Seit 2007 dürfen EU-Bürger ohne grosse Hindernisse in der Schweiz arbeiten und wohnen und umgekehrt. Dabei gilt es aber einige Besonderheiten zu beachten.
Mit der Einführung der Personenfreizügigkeit gewann die Zuwanderung aus den EU/EFTA-Staaten stark an Bedeutung. In den Jahren 2002 – 2012 belief sich die Netto-Zuwanderung in die Schweiz auf 63’300 Personen pro Jahr. 38’400 stammten aus EU/EFTA-Staaten, wovon 16’300 auf deutsche und 7’500 auf portugiesische Staatsangehörige entfiel. In den Jahren 1991 – 2001 hatte der Wanderungssaldo in die Schweiz noch bei 26’400 Personen pro Jahr gelegen. Die Einwanderung erfolgte damals praktisch ausschliesslich aus Ländern ausserhalb des EU/EFTA-Raums.
Die Masseneinwanderungsinitiative in der Schweiz machte mobil gegen die Personenfreizügigkeit mit der EU
Nach der Annahme der Volksinitiative „Gegen Masseneinwanderung“ durch die Schweizer Bevölkerung und die Kantone am 9.2. 2014 gilt das Personenfreizügigkeitsabkommen (FZA) bis zu einer allfälligen Revision oder Kündigung weiterhin. Inzwischen zeichnet sich mehr und mehr die Umsetzung der Masseneinwanderungsinitiative ab. In seiner Sitzung vom 5.12.2016 folgte der Nationalrat weitgehend dem Vorschlag des Ständerates mit einem gemässigten Inländervorrang. Eine Pflicht zur Meldung vakanter Stellen wird begleitet durch weitere Elemente und Massnahmen zugunsten von bei den Regionalen Arbeitsvermittlungszentren (RAV) gemeldeten Stellensuchenden. Die den RAV gemeldeten Stellen sollen für eine kurze Zeit nur den angemeldeten Stellensuchenden zur Verfügung stehen, also nicht anderswo veröffentlicht werden dürfen. Arbeitgeber müssen offene Stellen hierzu den Regionalen Arbeitsvermittlungszentren (RAV) melden. Das RAV weist dem Arbeitgeber dann „geeignete“ Stellensuchende zu, welche dieser anhören muss. Über das geführte Bewerbungsgespräch muss der Arbeitgeber rapportieren, jedoch ohne eine Nichtanstellung begründen zu müssen, wie es der Ständerat vorgeschlagen hatte. Dies vermeidet eine Diskriminierung ausländischer Arbeitsloser aus dem EU-Raum, als sich diese in den schweizerischen RAV einschreiben und gar von den Beratungs- und Vermittlungsdienstleistungen profitieren können.
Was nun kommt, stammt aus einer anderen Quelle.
(** * WiredTigerSnapshotManager: snapshot and timestamp coordination

    A shallow embedding of
    [src/mongo/db/storage/wiredtiger/wiredtiger_snapshot_manager.cpp].

    The manager keeps three members under one mutex, the optional committed
    snapshot name, the oldest kept timestamp and a WT_SESSION pointer used for
    snapshot administration.  Every member function is embedded as a
    computation that threads the manager together with the chronological
    list of events it causes (mutex operations and calls into WiredTiger),
    and that ends in a normal return, a thrown [uassert], an abort caused by
    [invariant]/[invariantWTOK], or a dereference of a null [_session].

    Left out: [prepareForCreateSnapshot], which only forwards to the recovery
    unit, and the [LOG(2)] line of [setCommittedSnapshot]. *)

From Stdlib Require Import ZArith List String Ascii Bool Lia Sorted.
Import ListNotations.

Local Open Scope Z_scope.

(** ** Unsigned 64-bit values

    [SnapshotName::asU64] and [Timestamp::asULL] both yield a 64-bit unsigned
    integer.  They are carried as [Z] together with the range predicate. *)

Definition u64_max : Z := 2 ^ 64 - 1.

Definition u64 (n : Z) : Prop := 0 <= n <= u64_max.

(** ** Rendering of unsigned integers

    [digits_lsf base fuel n] lists the digits of [n] in [base], least
    significant first, and stops as soon as the quotient is zero: no leading
    zero is produced, and zero itself is the single digit 0.  This is what
    both the [%llx] conversion of [snprintf] and the decimal insertion
    operator of the string builders print. *)

Fixpoint digits_lsf (base : Z) (fuel : nat) (n : Z) : list Z :=
  match fuel with
  | O => []
  | S fuel' =>
      (n mod base) ::
      (if n / base =? 0 then [] else digits_lsf base fuel' (n / base))
  end.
Dies ergibt sich aus dem Bundesgesetz über die Arbeitsvermittlung und den Personalverleih in Kombination mit dem Freizügigkeitsabkommen.
Niederlassungsfreiheit
Das Freizügigkeitsabkommen zwischen der EU und der Schweiz gewährt eine Niederlassungsfreiheit für Arbeitnehmer und Selbständigerwerbende. Mit Urteil vom 21.9.2016 hat der Europäische Gerichtshof – EuGH – in der Rechtssache Radgen (C-478/15) darüber entschieden, ob die Niederlassungsfreiheit nach dem Freizügigkeitsabkommen zwischen der EU und der Schweiz gleichwertig ist wie die in den EU-Verträgen verbürgte Niederlassungsfreiheit. Dies hat der EuGH mit Einschränkungen bejaht.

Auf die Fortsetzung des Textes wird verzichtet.